Unlike activated sludge, MFC is practical for leachate treatment. As the leachate has high concentration of organic pollutants, MFC generates high energy potentials. Organic matter in the leachate has chemical energy that can fuel MFC when its bioreactor releases electricity in electron flows from anode to cathode in an external circuit, generating power as a by-product.

Anode: C₆H₁₂O₆ + 6 H₂O --> 6 CO₂ + 24 H⁺ + 24 e^-

Cathode: 6 O₂ + 24 H⁺ + 24 ---> 12 H₂ O +

Total: C₆H₁₂O₆ + 6 O₂ ---> 6 CO₂ + 6 H₂O

The process is time-efficient, cost-effective, and eco-friendly. The only emissions from the fuel cell itself are water and waste heat, which can be captured and put to use.

The electron exchange takes place between the anode and the cathode chambers respectively. In the anode chamber, oxygen-starved organic material of the leachate is oxidized by the bacteria. This oxidation process releases protons and electrons, from which the MFC extracts electrical power.

During the reactions, the bacteria get food from waste for survival, while we get electricity for energy, representing a mutual symbiosis between human and micro-organisms in the nature for environmental protection. Furthermore, harnessing bacterial metabolism for producing energy that can be further commercialized will generate revenues for wastewater operators. The revenue not only defrays the cost of MFC’s operations, but also provides an incentive and means to keep on improving its prototype design and operations. The electricity generated in the MFC’s operations may supply the needs of power, while the value of the energy produced by the product may create job opportunities for local community.

As wastewater needs to be treated, more wastewater operators may consider the MFC to generate treated effluents that can meet the limit requirements set by local environmental legislation. The applications of MFC for building self-powered municipal water treatment system may represent a breakthrough, as it opens the door to future, where a WTP not only power itself in its operation, but also sells electricity it generates. This not only revolutionizes the existing water technologies, the way that wastewater has been treated universally, thus substituting the most widely used activated sludge treatment for water purification. Eventually, MFC provides a practical solution that directly addresses the need of our global society for clean water and low cost energy.

Unlike natural gas that takes millions of years to develop, electricity can be generated on site by MFC for a shorter period of time with less or zero emissions. This provides not only net GHG (greenhouse gases) savings, but also an improved productivity with respect to cost, time, and manpower. So far there is none of energy-producing technology that offers benefits as does MFC. The clean energy the MFC generated represents an opportunity for us to live in sustainable ways.

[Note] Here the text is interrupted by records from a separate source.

(* ===== verification/ReverseRuntime.v ===== *)
(** * Reverse proxies in a process

    Models [crates/eggress-runtime/src/reverse.rs] (the policy gate of a reverse client)
    and [spawn_reverse_services] of [supervisor/services.rs]: which servers and clients
    a process starts from its configuration. *)

From S2P Require Import Prelude Bytes Decimal Stream NetAddr Connector Dispatch Uri Capability Chain Health Upstream Scheduler Matcher Router HttpText UdpRegistry UdpSession ConfigRules ConfigUpstreams ConfigListeners ConfigService Config Reverse ReverseCompat.
Local Open Scope Z_scope.

(** ** The policy gate (reverse.rs) *)

Section resolver.
Context {Regex IpNet R : Type} (is_match : Regex -> bytes -> bool) (cidr_contains : IpNet -> IpAddr -> bool).

Record RouteEngineTargetResolver := {
  rr_router : SharedRoutingService (Regex := Regex) (IpNet := IpNet) (R := R); rr_target : TargetAddr; rr_reverse_listener : bytes; rr_client_addr : option SocketAddr
}.

(** The target is a host name to the router, also when the text is an address. *)
Definition resolver_new (router : SharedRoutingService) (h : bytes) (port : Z) (reverse_listener : bytes) (client_addr : option SocketAddr) : RouteEngineTargetResolver :=
  {| rr_router := router; rr_target := {| host := DomainName h; tport := port |}; rr_reverse_listener := reverse_listener; rr_client_addr := client_addr |}.

Definition gate_request (r : RouteEngineTargetResolver) : RouteRequest :=
  {| rq_target := rr_target r; rq_source := rr_client_addr r; rq_listener := rr_reverse_listener r; rq_protocol := PReverse; rq_identity := Anonymous; rq_transport := ReverseTcp |}.

#[export] Instance engine_resolve : TargetResolver RouteEngineTargetResolver := fun r =>
  match policy_decision is_match cidr_contains (rr_router r) (gate_request r) with
  | DecDirect _ | DecUpstreamGroup _ _ => TrConnect (fmt_host (host (rr_target r))) (tport (rr_target r))
  | DecReject _ _ => TrReject
  end.

End resolver.
Arguments RouteEngineTargetResolver Regex IpNet R : clear implicits.

(** ** Starting the services (services.rs) *)

Section spawn.
Context {Regex IpNet R : Type}.

Inductive reverse_service :=
| SvServer (id : bytes) (cfg : ReverseServerConfig)
| SvBackwardServer (cfg : PproxyBackwardServerConfig)
| SvClient (id : bytes) (cfg : ReverseClientConfig) (resolver : RouteEngineTargetResolver Regex IpNet R)
| SvBackwardClient (id : bytes) (cfg : PproxyBackwardClientConfig) (resolver : RouteEngineTargetResolver Regex IpNet R).

Definition server_tls (t : CompiledReverseServerTls) : Reverse.ReverseServerTlsConfig :=
  {| vst_cert_pem := rst_cert_pem t; vst_key_pem := rst_key_pem t; vst_client_ca_pem := rst_client_ca_pem t; vst_require_client_cert := rst_require_client_cert t |}.

Definition client_tls (t : CompiledReverseClientTls) : Reverse.ReverseClientTlsConfig :=
  {| vct_ca_pem := rct_ca_pem t; vct_server_name := rct_server_name t; vct_client_cert_pem := rct_client_cert_pem t; vct_client_key_pem := rct_client_key_pem t |}.

Definition native_server (c : CompiledReverseServerConfig) : ReverseServerConfig :=
  {| vs_control_bind := crs_control_bind c; vs_external_bind := Some (crs_external_bind c); vs_auth_username := crs_auth_username c; vs_auth_password := crs_auth_password c;
     vs_max_control_connections := crs_max_control_connections c; vs_read_timeout_ms := crs_read_timeout_ms c; vs_allow_bind := crs_allow_bind c;
     vs_max_listeners_per_client := crs_max_listeners_per_client c; vs_max_streams_per_listener := crs_max_streams_per_listener c;
     vs_max_pending_external := crs_max_pending_external c; vs_tls := server_tls <$> crs_tls c |}.

Definition spawn_server (c : CompiledReverseServerConfig) : list reverse_service :=
  if crs_pproxy_compat c then
    [SvBackwardServer {| bs_control_bind := crs_control_bind c; bs_external_bind := crs_external_bind c; bs_auth := raw_auth (crs_auth_username c) (crs_auth_password c);
       bs_max_control_connections := Z.to_nat (crs_max_control_connections c); bs_max_pending_external := Z.to_nat (crs_max_pending_external c);
       bs_read_timeout_ms := crs_read_timeout_ms c; bs_socks5_target := None; bs_client_framing := FrRaw |}]
  else match server_validate (native_server c) with
       | Ok _ => [SvServer (crs_id c) (native_server c)]
       | _ => []
       end.

Definition spawn_client (routing : SharedRoutingService (Regex := Regex) (IpNet := IpNet) (R := R)) (c : CompiledReverseClientConfig) : list reverse_service :=
  let h := default (str "127.0.0.1") (crc_default_target_host c) in
  let port := default 0 (crc_default_target_port c) in
  let resolver := resolver_new routing h port (crc_id c) (Some (crc_server_addr c)) in
  replicate (Z.to_nat (Z.max (crc_parallel_connections c) 1))
    (if crc_pproxy_compat c then
       SvBackwardClient (crc_id c)
         {| bc_server_addr := crc_server_addr c; bc_server_chain := crc_server_chain c; bc_auth := raw_auth (crc_auth_username c) (crc_auth_password c);
            bc_reconnect_initial_ms := crc_reconnect_initial_ms c; bc_reconnect_max_ms := crc_reconnect_max_ms c; bc_read_timeout_ms := crc_read_timeout_ms c;
            bc_target_connect_timeout_ms := 10000; bc_server_framing := FrRaw |} resolver
     else
       SvClient (crc_id c)
         {| vc_server_addr := crc_server_addr c; vc_auth_username := crc_auth_username c; vc_auth_password := crc_auth_password c;
            vc_reconnect_initial_ms := crc_reconnect_initial_ms c; vc_reconnect_max_ms := crc_reconnect_max_ms c;
            vc_default_target_host := crc_default_target_host c; vc_default_target_port := crc_default_target_port c; vc_read_timeout_ms := crc_read_timeout_ms c;
            vc_drain_grace_ms := crc_drain_grace_ms c; vc_target_connect_timeout_ms := 10000; vc_tls := client_tls <$> crc_tls c |} resolver).

Definition spawn_reverse_services (routing : SharedRoutingService) (servers : list CompiledReverseServerConfig) (clients : list CompiledReverseClientConfig) : list reverse_service :=
  concat (map spawn_server servers) ++ concat (map (spawn_client routing) clients).

End spawn.
Arguments reverse_service Regex IpNet R : clear implicits.

(** ** Properties *)

Section properties.
Context {Regex IpNet R : Type} (w : config_world Regex IpNet) (is_match : Regex -> bytes -> bool) (cidr_contains : IpNet -> IpAddr -> bool).
Abbreviation resolver_t := (RouteEngineTargetResolver Regex IpNet R).

(** A rule on destination blocks never decides about a reverse target. *)
Lemma reverse_target_has_no_block router h port l a cidr :
  matches is_match cidr_contains (MDestinationCidr cidr) (gate_request (resolver_new (Regex := Regex) (IpNet := IpNet) (R := R) router h port l a)) = false.
Proof using Type. done. Qed.

Lemma compiled_server_unlisted i s c : compile_reverse_server (w_env w) (w_read w) (w_cert_ok w) (w_key_ok w) (w_roots_ok w) i s = Ok c -> crs_allow_bind c = None.
Proof using Type.
  unfold compile_reverse_server. by intros (cb & _ & (eb & _ & (pw & _ & (? & _ & (hb & _ & (? & _ & (t & _ & [= <-])%obind_ok)%obind_ok)%obind_ok)%obind_ok)%obind_ok)%obind_ok)%obind_ok.
Qed.

Lemma loaded_servers_unlisted f rt : load_and_validate w f = Ok rt -> Forall (fun c => crs_allow_bind c = None) (rt_reverse_servers rt).
Proof using Type.
  intros (contents & cf & _ & _ & _ & Hcc)%load_accepts. unfold compile_config in Hcc.
  apply obind_ok in Hcc as (? & _ & (? & _ & (? & _ & (? & _ & (? & _ & (? & _ & H)%obind_ok)%obind_ok)%obind_ok)%obind_ok)%obind_ok).
  cbv zeta in H. apply obind_ok in H as (? & _ & (servers & Hs & (? & _ & [= <-])%obind_ok)%obind_ok). cbn.
  unfold compile_reverse_servers in Hs. destruct (cf_reverse_servers cf); [|by injection Hs as <-].
  eapply collect_from_forall; [|exact Hs]. intros i a b. apply compiled_server_unlisted.
Qed.

(** A TLS section with a certificate and a key. *)
Definition tls_filled (c : CompiledReverseServerConfig) : bool :=
  match crs_tls c with Some t => negb (is_empty (rst_cert_pem t)) && negb (is_empty (rst_key_pem t)) | None => true end.

(** Without an allow-list, what [ReverseServerConfig::validate] admits is loopback. *)
Lemma unlisted_valid c : crs_allow_bind c = None -> reverse_server_sane c -> is_ok (server_validate (native_server c)) = is_loopback (crs_external_bind c) && tls_filled c.
Proof using Type.
  intros Ha (_ & _ & Hca). unfold server_validate, tls_filled. cbn [native_server vs_external_bind vs_allow_bind vs_tls]. rewrite Ha.
  destruct (is_loopback (crs_external_bind c)); cbn [negb obind andb]; [|by destruct (negb _)].
  destruct (crs_tls c) as [t|]; [|done]. specialize (Hca t eq_refl). cbn [fmap option_fmap option_map]. unfold server_tls_validate, server_tls.
  cbn [vst_cert_pem vst_key_pem vst_require_client_cert vst_client_ca_pem]. destruct (is_empty (rst_cert_pem t)); [done|]. destruct (is_empty (rst_key_pem t)); [done|].
  destruct (rst_require_client_cert t); [|done]. by rewrite bool_decide_eq_true_2 by by apply Hca.
Qed.

Lemma spawned_service (sv : reverse_service Regex IpNet R) routing servers clients : sv ∈ spawn_reverse_services routing servers clients <->
  (exists c, c ∈ servers /\ sv ∈ spawn_server c) \/ (exists c, c ∈ clients /\ sv ∈ spawn_client routing c).
Proof using Type.
  unfold spawn_reverse_services. rewrite elem_of_app, !list_elem_of_In, !in_concat. split.
  - intros [(l & (c & <- & Hc)%in_map_iff & Hs)|(l & (c & <- & Hc)%in_map_iff & Hs)]; [left|right]; exists c; by rewrite !list_elem_of_In.
  - intros [(c & Hc & Hs)|(c & Hc & Hs)]; [left|right]; eexists; (split; [apply in_map_iff; exists c; split; [done|by apply list_elem_of_In]|by apply list_elem_of_In]).
Qed.

Lemma client_not_server routing c id cfg : @SvServer Regex IpNet R id cfg ∉ spawn_client routing c.
Proof using Type. unfold spawn_client. intros [Hs _]%elem_of_replicate. by destruct (crc_pproxy_compat c). Qed.

Lemma server_not_client c id cfg (resolver : resolver_t) : SvClient id cfg resolver ∉ spawn_server c.
Proof using Type.
  unfold spawn_server. destruct (crs_pproxy_compat c); [by intros ?%list_elem_of_singleton|].
  destruct (server_validate (native_server c)); [by intros ?%list_elem_of_singleton|by intros ?%elem_of_nil..].
Qed.

(** What a session of a started client dials. *)
Lemma client_dials routing c id cfg (resolver : resolver_t) : SvClient id cfg resolver ∈ spawn_client routing c ->
  id = crc_id c /\ crc_pproxy_compat c = false /\
  forall sw, let '(_, fx) := @run_session _ (engine_resolve is_match cidr_contains) cfg resolver sw in
    (forall a, EfConnect a ∈ fx -> a = crc_server_addr c) /\
    (forall t, EfTarget t ∈ fx ->
       t = default (str "127.0.0.1") (crc_default_target_host c) ++ x3a :: to_dec (default 0 (crc_default_target_port c)) /\
       forall rule reason, policy_decision is_match cidr_contains routing (gate_request resolver) <> DecReject rule reason).
Proof using Type.
  intros Hs. unfold spawn_client in Hs. apply elem_of_replicate in Hs as [Hs _]. destruct (crc_pproxy_compat c); [done|]. injection Hs as -> -> ->.
  split; [done|]. split; [done|]. intros sw.
  match goal with |- context [@run_session _ _ ?a ?b sw] => pose proof (@run_session_effects _ (engine_resolve is_match cidr_contains) a b sw) as He end.
  destruct (@run_session _ _ _ _ sw) as [res fx]. destruct He as (H1 & H2 & _). split; [exact H1|]. intros t (h & p & Hres & ->)%H2.
  unfold resolve, engine_resolve in Hres. cbn in Hres. destruct (policy_decision _ _ routing _) as [r|r g|r reason] eqn:Ep; [..|done];
    injection Hres as <- <-; split; try done; rewrite Ep; done.
Qed.


End properties.

(** ** Example *)

Definition demo_reverse_server (id external : bytes) : ReverseServerToml :=
  {| rs_id := id; rs_control_bind := str "127.0.0.1:7000"; rs_external_bind := external; rs_auth_username := Some (str "bob"); rs_auth_password := Some (str "pw");
     rs_auth_password_env := None; rs_max_streams := None; rs_heartbeat_interval := None; rs_pproxy_compat := false; rs_tls := None |}.
Definition demo_reverse_client : ReverseClientToml :=
  {| rk_id := str "c"; rk_server_addr := str "192.0.2.1:7000"; rk_server_uri := None; rk_auth_username := None; rk_auth_password := None; rk_auth_password_env := None;
     rk_reconnect_initial := None; rk_reconnect_max := None; rk_heartbeat_interval := None; rk_parallel_connections := None;
     rk_default_target_host := Some (str "127.0.0.1"); rk_default_target_port := Some 22; rk_pproxy_compat := false; rk_tls := None |}.
Definition demo_reverse_config : ConfigFile :=
  {| cf_version := Some 1; cf_process := None; cf_timeouts := None; cf_listeners := None; cf_upstreams := None; cf_upstream_groups := None; cf_rules := None;
     cf_rules_file := None; cf_routing_default := None; cf_admin := None;
     cf_reverse_servers := Some [demo_reverse_server (str "in") (str "127.0.0.1:7001"); demo_reverse_server (str "out") (str "0.0.0.0:7002")];
     cf_reverse_clients := Some [demo_reverse_client] |}.
Definition demo_reverse_world : config_world unit unit :=
  {| w_toml := fun _ => Some demo_reverse_config; w_regex := fun _ => Some tt; w_ipnet := fun _ => None; w_quic := false; w_env := fun _ => None; w_read := fun _ => None;
     w_open := fun _ => Some {| tf_len := Some 4; tf_data := Some (str "demo") |};
     w_cert_ok := fun _ => true; w_key_ok := fun _ => true; w_roots_ok := fun _ => true; w_server_name_ok := fun _ => true; w_system_roots_ok := true;
     w_client_build_ok := fun _ _ => true |}.
Definition demo_reverse_runtime : RuntimeConfig unit unit :=
  Eval vm_compute in match load_and_validate demo_reverse_world (str "r.toml") with Ok rt => rt | _ => demo_runtime end.
Definition demo_routing : SharedRoutingService (Regex := unit) (IpNet := unit) (R := unit) :=
  {| current := {| rules := []; default_action := ActDirect; groups := ∅ |} |}.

The biofilms not only facilitate electron flow to electrodes, but also release c-type cytochrome (OmcZ) that accumulates at biofilm-electrode interface to promote rapid electron transfer to electrodes. The presence of the bacteria in MFC eliminates the need to isolate costly individual enzymes, as bacteria provide inexpensive substrates for facilitating MFC operations. The process may occur in small bioreactors, where the microbes may be retained in stable conditions for a period of time as biofilms, thus saving their operational and maintenance (O&M) costs.

Landfill leachate richly contains a variety of organic matters. Such organic compounds have tremendous chemical energy, which bacteria can release in the form of electron flows. By exploiting the electron-transfer ability of the G. sulphurreducens, MFC could produce electricity directly without combustion of the organic contaminants within the wastewater, while allowing industrial users to treat it without consuming conventional energy resources. This enables users to meet regulatory obligations at lower costs — as the amount of power generated during MFC operations halve the electricity required for aerating activated sludge— but with the same capability of removing organic matter as efficiently as do conventional water treatment plants.